IN THE BAIL AND REMAND COURT

Provisional Cause Number 1266/2019 BRC Cause Number 3241/19

In the matter of:

Police

v/s

Leeroy Harold

RULING

The Applicant stands provisionally charged with the offence of DRUG DEALING WITH AGGRAVATING CIRCUMSTANCES (Aiding and Abetting the author of a crime in the means of facilitating the said crime, to wit: to attempt to Possess Cannabis Resin for the purpose of distribution with an averment of trafficking) in breach of Sections 38 (3) of the Criminal Code, Sections 2 and 45 of the Interpretation and General Clauses Act coupled with Sections 30 (1) (f) (ii), 41 (3) (4) and 47 (2) (5) (a) (b) of the Dangerous Drugs Act. The Applicant has moved that he be admitted to bail and he was represented by Defence counsel, Me. N. Pillay at the bail hearing.
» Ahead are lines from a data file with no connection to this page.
(** The round of a task among others: the others keep the cell, before and after. *)
Lemma round_task t others g g' : tasks g ≡ₚ t :: others -> Forall good others -> poll_once g = (Ok tt, g') ->
  exists w w' spawned r others', keep_cell (world g) w /\ poll_task t w = (Ok (spawned, r), w') /\ keep_cell w' (world g') /\
    tasks g' ≡ₚ spawned ++ option_list r ++ others' /\ Forall good others'.
Proof.
  intros Hp Hg (order & spawned & rests & Ho & Hr & Ht)%poll_once_round. rewrite Hp in Ho.
  assert (t ∈ order) as (l1 & l2 & ->)%list_elem_of_split by (rewrite Ho; left).
  assert (l1 ++ l2 ≡ₚ others) as Hl.
  { apply (Permutation_cons_inv (a := t)). by rewrite Permutation_middle. }
  rewrite <- Hl in Hg. apply Forall_app in Hg as [Hg1 Hg2].
  apply round_app in Hr as (sp1 & sp2 & re1 & re2 & w & Hr1 & Hr2 & -> & ->).
  inversion Hr2 as [|t' ts' w0 sp r w' more re w2 Ep Hr2']; subst.
  destruct (round_good total keep_cell _ _ _ _ _ Hr1 Hg1) as (K1 & S1 & R1).
  destruct (round_good total keep_cell _ _ _ _ _ Hr2' Hg2) as (K2 & S2 & R2).
  exists w, w', sp, r, (sp1 ++ more ++ re1 ++ re). split_and!; try done.
  - rewrite Ht. solve_Permutation.
  - by rewrite !Forall_app.
Qed.
(** A state of the task: it is pending with [f] left, or has its result. *)
Record pending (f : Future W T) (g : Executor W) : Prop := {
  pe_tasks : exists others, tasks g ≡ₚ task f :: others /\ Forall good others;
  pe_work : workable f;
  pe_cell : world g !! id = Some (mkCell None false true);
}.
Record finished (v : T) (g : Executor W) : Prop := {
  fi_tasks : Forall good (tasks g);
  fi_cell : world g !! id = Some (mkCell (Some v) false false);
}.
Lemma cell_some (w : W) c : w !! id = Some c -> cell_of id w = c.
Proof. unfold cell_of. by intros ->. Qed.
Lemma insert_cell (w : W) c c' : w !! id = Some c -> <[id := c']> w !! id = Some c'.
Proof. intros Hc. apply list_lookup_insert_eq. by eapply lookup_lt_Some. Qed.
(* ===== verification/MusigSessionSpec.v ===== *)
(** * What a signing pass does to the application

    Rules for what holds at every exit of a computation, errors included ([exits]); what a pass
    may change of the application ([during]): it shows nothing, and the stored MuSig2 session
    stays or is cleared; the sessions of the two rounds. Over all inputs of a PSBT, and at every
    exit, a pass takes no answers; the public nonces it gives come from randomness that it drew,
    its partial signatures from the stored session, which is cleared before the first of them. *)

From S2P Require Import Prelude Text Bip388 WalletPolicy Musig Script Account Psbt PsbtAccount MusigSession SignPsbt.

(** ** Every exit *)

(** [P] holds of the state whatever the outcome, [Q] of the result if there is one. *)
Definition exits {S E A} (P : S -> Prop) (m : ST S E A) (s : S) (Q : A -> S -> Prop) : Prop :=
  P (snd (m s)) /\ match m s with (Ok a, s') => Q a s' | _ => True end.

Section exits.
Context {S E : Type} (P : S -> Prop).

Lemma exits_bind {A B} (m : ST S E A) (f : A -> ST S E B) s Q :
  exits P m s (fun a s' => exits P (f a) s' Q) -> exits P (x ← m; f x) s Q.
Proof. unfold exits, mbind, st_mbind, st_bind. destruct (m s) as [[a|e| |] s1]; cbn; tauto. Qed.
Lemma exits_ret {A} (a : A) s (Q : A -> S -> Prop) : P s -> Q a s -> exits P (mret a : ST S E A) s Q.
Proof. done. Qed.
Lemma exits_fail {A} (e : E) s (Q : A -> S -> Prop) : P s -> exits P (fail e) s Q.
Proof. done. Qed.
Lemma exits_diverge {A} s (Q : A -> S -> Prop) : P s -> exits P (diverge : ST S E A) s Q.
Proof. done. Qed.
Lemma exits_gets {A} (f : S -> A) s (Q : A -> S -> Prop) : P s -> Q (f s) s -> exits P (gets f : ST S E A) s Q.
Proof. done. Qed.
Lemma exits_get s (Q : S -> S -> Prop) : P s -> Q s s -> exits P (get : ST S E S) s Q.
Proof. done. Qed.
Lemma exits_modify (f : S -> S) s (Q : unit -> S -> Prop) : P (f s) -> Q tt (f s) -> exits P (modify f : ST S E unit) s Q.
Proof. done. Qed.
Lemma exits_lift {A} (o : outcome E A) s (Q : A -> S -> Prop) :
  P s -> (forall a, o = Ok a -> Q a s) -> exits P (lift o) s Q.
Proof. intros HP HQ. split; [done|]. unfold lift. destruct o; auto. Qed.
Lemma exits_mono {A} (m : ST S E A) s (Q R : A -> S -> Prop) :
  exits P m s Q -> (forall a s', P s' -> Q a s' -> R a s') -> exits P m s R.
Proof. unfold exits. destruct (m s) as [[] ?]; cbn; intuition. Qed.
Lemma exits_ok {A} (m : ST S E A) s (Q : A -> S -> Prop) a s' : exits P m s Q -> m s = (Ok a, s') -> P s' /\ Q a s'.
Proof. unfold exits. intros H Hm. by rewrite Hm in H. Qed.
End exits.
Lemma exits_weaken {S E A} (P P' : S -> Prop) (m : ST S E A) s Q :
  exits P m s Q -> (forall s', P s' -> P' s') -> exits P' m s Q.
Proof. intros [HP HQ] Hw. split; [by apply Hw|done]. Qed.
Lemma exits_zoom {S T E A} (P : S -> Prop) (view : S -> T) (set : T -> S -> S) (m : ST T E A) s (Q : A -> S -> Prop) :
  exits (fun y => P (set y s)) m (view s) (fun a y => Q a (set y s)) -> exits P (zoom view set m) s Q.
Proof. unfold exits, zoom. by destruct (m (view s)) as [[] ?]. Qed.

(** ** The application during a pass *)

Definition stored (a : App) : option (list Z) * option (list Z) :=
  (slots a !! MUSIG_SESSION_ID_SLOT, slots a !! MUSIG_SESSION_RAND_SLOT).
Definition stored_session (a : App) : option PsbtSession :=
  match stored a with
  | (Some id, Some root) => if bool_decide (id = zeros 32) then None else Some {| session_id := id; rand_root := root |}
  | _ => None
  end.
#[global] Arguments stored_session : simpl never.
#[global] Arguments zeros : simpl never.
Definition cleared (a : App) : Prop := slots a !! MUSIG_SESSION_ID_SLOT = Some (zeros 32).

Record during (a a' : App) : Prop := {
  du_shown : shown a' = shown a;
  du_answers : answers a' = answers a;
  du_length : length (slots a') = length (slots a);
  du_drawn : (drawn a <= drawn a')%nat;
  du_stored : stored a' = stored a \/ cleared a';
}.
Lemma cleared_stored a a' : stored a' = stored a -> cleared a -> cleared a'.
Proof. unfold cleared. by intros [= -> _] ?. Qed.
#[export] Instance during_preorder : PreOrder during.
Proof.
  split; [by split; [..|left]|]. intros a b c [] []. split; try congruence; [lia|].
  destruct du_stored1 as [E|]; [|by right]. destruct du_stored0 as [|]; [left; congruence|].
  right. by eapply cleared_stored.
Qed.
Lemma during_cleared a a' : during a a' -> cleared a -> cleared a'.
Proof. intros [_ _ _ _ [|]]; [by apply cleared_stored|done]. Qed.
Lemma cleared_none a : cleared a -> stored_session a = None.
Proof. unfold cleared, stored_session, stored. intros ->. by destruct (slots a !! _). Qed.
(* ===== verification/SignDemo.v ===== *)
(** * A signing device

    Instances of all that the handler of [SignPsbt] relies on, in which keys are the numbers of
    [toy_curve] and derivation adds its steps, and two PSBTs of an account with two MuSig2 keys
    that the device has: with the first it makes public nonces, with the second, which has
    them, partial signatures. *)

From S2P Require Import Prelude Text Bip388 Bip388RoundTrip WalletPolicy Musig MusigSpec Script Account Psbt PsbtAccount MusigSession SignPsbt.

Module Demo.

(** ** The crates *)

Definition point_of (pk : list Z) : residue := match from_compressed (Curve := toy_curve) pk with Some p => p | None => res 0 end.
Definition public (k : Z) : list Z := to_compressed (Curve := toy_curve) (res k).
Definition shift (pk : list Z) (k : Z) : list Z :=
  to_compressed (Curve := toy_curve) (pt_add (Curve := toy_curve) (point_of pk) (res k)).
Definition total (l : list Z) : Z := foldr Z.add 0 l.

#[export] Existing Instances toy_curve toy_hash.
(** An extended key is its compressed key. *)
#[export] Instance bitcoin : BitcoinCrate := {
  ChildNumber := Z;
  child_from z := z;
  child_into c := c;
  child_display := decimal;
  child_from_str := parse_u32;
  Xpub := list Z;
  xpub_encode x := zeros 45 ++ x;
  xpub_decode s := Some (drop 45 s);
  xpub_display x := x;
  xpub_from_str s := Some s;
  varint_encode n := [n];
  varint_decode s := match s with n :: s => Ok (n, s) | [] => Err OtherError end;
}.
#[export] Instance xpubs : XpubCrate := {
  xpub_public_key x := x;
  xpub_x_only x := drop 1 x;
  derive_pub x path := Some (shift x (total path));
  public_key_valid _ := true;
  synthetic o pk _ := pk;
  ckd_pub_tweak x c := Some (be_bytes 32 c, zeros 32);
  add_exp_tweak pk tweak := Some (shift pk (be_value tweak));
  child_xpub _ _ pk _ := pk;
}.
#[export] Instance hex : HexCrate := hex_codec.
Definition tweak_of (x : list Z) (root : option (list Z)) : Z := 3 + total (default [] root).
#[export] Instance taproot : TaprootCrate := {
  tap_tweak_hash x root := be_bytes 32 (tweak_of x root);
  tap_tweak_parity x root := match shift (2 :: x) (tweak_of x root) with p :: _ => p - 2 | [] => 0 end;
}.
#[export] Instance scripts : ScriptCrate := {
  Builder := list Z;
  builder_new := [];
  push_opcode o b := b ++ [0];
  push_int n b := b ++ [80 + n];
  push_slice s b := b ++ Z.of_nat (length s) :: s;
  push_verify b := b ++ [105];
  as_bytes b := b;
  hash160 s := take 20 s;
  sha256 s := take 32 s;
  tapleaf_hash s := be_bytes 32 (total s);
  tap_node_hash l r := be_bytes 32 (total (l ++ r));
  tap_tweak x root := drop 1 (shift (2 :: x) (tweak_of x root));
}.
#[export] Instance hashes : AccountCrate := {
  sha256_digest d := be_bytes 32 (total d);
  hmac_sha256 k d := be_bytes 32 (total (k ++ d));
  derive_slip21_key labels := [1; 2; 3];
  u32_encode n := le_bytes 4 n;
  u32_decode s := if (4 <=? length s)%nat then Ok (le_value (take 4 s), drop 4 s) else Err OtherError;
  bool_decode s := match s with b :: s => Ok (negb (b =? 0), s) | [] => Err OtherError end;
  address_from_script s := Some s;
}.
#[export] Instance sighashes : SighashCrate := {
  is_witness_program _ := true;
  is_p2sh _ := false;
  is_p2wpkh _ := false;
  is_p2wsh _ := false;
  deserialize_tx _ := None;
  SighashCache := unit;
  legacy_signature_hash _ _ _ c := (None, c);
  p2wpkh_signature_hash _ _ _ _ c := (None, c);
  p2wsh_signature_hash _ _ _ _ c := (None, c);
}.
#[export] Instance signing : SigningCrate := {
  compute_txid tx := be_bytes 32 (total (map tx_value (tx_output tx)));
  to_p2sh s := s;
  to_p2wsh s := s;
  xpub_chain_code _ := zeros 32;
  address_text s := Some s;
  has_page_api := false;
  cache_new _ := tt;
  taproot_script_spend_signature_hash i os _ c := (Some (be_bytes 32 (99 + total (map tx_value os))), c);
  taproot_key_spend_signature_hash i os c := (Some (be_bytes 32 (66 + total (map tx_value os))), c);
  keypair_from_seckey k := Some k;
  tap_tweak_keypair k _ := k;
}.
(** A private key is a number; the key of a path is the sum of its steps. *)
#[export] Instance sdk : SigningSdk := {
  sdk_derive_hd_node path := Some {| privkey := be_bytes 32 (1000 + total path); chaincode := zeros 32 |};
  sdk_master_fingerprint := 1000;
  ckd_priv n c := Some {| privkey := be_bytes 32 (be_value (privkey n) + c); chaincode := chaincode n |};
  to_public_compressed k := public (be_value k);
  to_public_bytes k := 4 :: be_bytes 32 (be_value k) ++ be_bytes 32 (be_value k);
  pub_fingerprint k := w32 (be_value k);
  ecdsa_sign_hash k h := Some (take 8 (k ++ h));
  schnorr_sign k h := Some (take 64 (k ++ h));
  schnorr_verify _ _ _ := true;
  sha512_digest d := be_bytes 32 (7 + total d) ++ zeros 32;
  session_sha256 d := be_bytes 32 (1 + total d);
  random_bytes n := be_bytes 32 (4000 + Z.of_nat n);
  seed_attempts := 2%nat;
}.

(** ** The account *)

Definition key (step : Z) : KeyInformation :=
  {| pubkey := public (1000 + step); origin_info := Some {| fingerprint := 1000; derivation_path := [step] |} |}.
Definition policy : WalletPolicy :=
  match policy_new (lit "tr(musig(@0,@1)/**)") [key 48; key 49] with Ok p => p | _ => {| descriptor_template := Zero; key_information := []; descriptor_template_raw := [] |} end.
Example policy_template : descriptor_template policy = Tr {| Bip388.key_type := Musig [0; 1]; num1 := 0; num2 := 1 |} None.
Proof. vm_compute. reflexivity. Qed.
Definition name : list Z := lit "Savings".

(** ** The PSBTs *)

Definition bytes (l : list Z) : list Z := Z.of_nat (length l) :: l.
Definition key_value (ty : Z) (data value : list Z) : list Z := bytes (ty :: data) ++ bytes value.
Definition account_pair (sub : Z) (k value : list Z) : list Z :=
  key_value 0xFC (bytes PSBT_ACCOUNT_PROPRIETARY_IDENTIFIER ++ [sub] ++ k) value.
Definition script_at (change : bool) (i : Z) : list Z := match policy_to_script policy change i with Ok s => s | _ => [] end.
Definition nonce_pair (n : MuSig2Pubnonce) : list Z :=
  key_value 0x1B (n_participant_pk n ++ n_aggregate_pubkey n) (pubnonce n).

(** An input of 100000 of the account; 60000 go to a script, 39000 back to the account. *)
Definition text (nonces : list MuSig2Pubnonce) : list Z :=
  MAGIC ++
  key_value 0x02 [] [2; 0; 0; 0] ++ key_value 0x04 [] [1] ++ key_value 0x05 [] [2] ++ key_value 0xFB [] [2; 0; 0; 0] ++
  account_pair 0 (le_bytes 4 0) (0 :: serialize_policy policy) ++
  account_pair 1 (le_bytes 4 0) name ++
  account_pair 2 (le_bytes 4 0) (por_new (get_id policy name)) ++ [0] ++
  key_value 0x01 [] (le_bytes 8 100000 ++ bytes (script_at false 3)) ++
  key_value 0x0E [] (replicate 32 7) ++ key_value 0x0F [] [0; 0; 0; 0] ++ concat (map nonce_pair nonces) ++
  account_pair 0 [] (0 :: 0 :: serialize_coordinates {| is_change := false; address_index := 3 |}) ++ [0] ++
  key_value 0x03 [] (le_bytes 8 60000) ++ key_value 0x04 [] [81; 82] ++ [0] ++
  key_value 0x03 [] (le_bytes 8 39000) ++ key_value 0x04 [] (script_at true 4) ++
  account_pair 0 [] (0 :: 0 :: serialize_coordinates {| is_change := true; address_index := 4 |}) ++ [0].

(** The first call, with a user that approves. *)
Definition device : App :=
  {| slots := [be_bytes 32 11; zeros 32; zeros 32]; drawn := 0; shown := []; answers := [true; true; true] |}.
Definition result (r : outcome Error SignedInputs * App) : SignedInputs :=
  match fst r with Ok s => s | _ => {| signatures := []; musig_pubnonces := []; musig_partial_sigs := [] |} end.
Definition text1 : list Z := Eval vm_compute in text [].
Definition signed1 : SignedInputs := Eval vm_compute in result (handle_sign_psbt text1 device).
Definition device1 : App := Eval vm_compute in snd (handle_sign_psbt text1 device).
Lemma run1 : handle_sign_psbt text1 device = (Ok signed1, device1).
Proof. vm_compute. reflexivity. Qed.

(** The second call, with the nonces that the first gave. *)
Definition text2 : list Z := Eval vm_compute in text (musig_pubnonces signed1).
Definition signed2 : SignedInputs := Eval vm_compute in result (handle_sign_psbt text2 device1).
Definition device2 : App := Eval vm_compute in snd (handle_sign_psbt text2 device1).
Lemma run2 : handle_sign_psbt text2 device1 = (Ok signed2, device2).
Proof. vm_compute. reflexivity. Qed.
Example two_signatures : (length (musig_pubnonces signed1), length (musig_partial_sigs signed2)) = (2%nat, 2%nat).
Proof. reflexivity. Qed.
(** There is no second signature with the same nonces. *)
Example signed_once : fst (handle_sign_psbt text2 device2) = Err EMissingMusigSession.
Proof. vm_compute. reflexivity. Qed.
(** A user that refuses gets no nonces, and the storage is as it was. *)
Example refused :
  let '(o, app) := handle_sign_psbt text1 {| slots := slots device; drawn := 0; shown := []; answers := [false] |} in
  o = Err EUserRejected /\ slots app = slots device /\ drawn app = 0%nat.
Proof. by vm_compute. Qed.
End Demo.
The case for the Prosecution was conducted by State Counsel, Me Dawoodharry and the proceedings were held in Creole language for the benefit of the Applicant.

The Respondent is resisting the motion and is objecting that the Applicant be granted bail on the following grounds:

(1) Risk of re-offending (2) Risk of absconding (3) Interfering with witnesses

THE CASE FOR THE PROSECUTION

PS Luchmun, the main enquiry officer was called by the Prosecution and he explained that he had been deputed by the Commissioner of Police to resist the present bail application on the above mentioned grounds. The police officer went on to explain that on 12 th July 2019 following information received by ADSU officers, room 209 of Hotel Margarita was searched. The said room was being occupied by a Frenchman and ADSU officers seized 53 parcels of cellophane each wrapping substance suspected to be hashish. The officer went on to explain that on 13 th July 2019 during a control delivery exercise 25 cellophane parcels were purged and the foreigner explained that he had been instructed to deliver the parcel in front of Margarita Hotel. The main enquiry officer went on to explain that on the same day at 20 20 hours, the Applicant came in front of the said hotel on his motorcycle bearing registration number 5940 AC and was on the alert. After he left, a different motorcycle was seen outside the hotel and a certain Mr Gopaul came to collect the dummy parcel from the French National and was arrested. The Applicant came again in front of the hotel with his concubine Ms Marie Nicole Pascale Cangy and they were both arrested by the police. Upon questioning the Applicant replied “mo fine vine avek mo fam cerce ene parcel avec Gary Gopaul.”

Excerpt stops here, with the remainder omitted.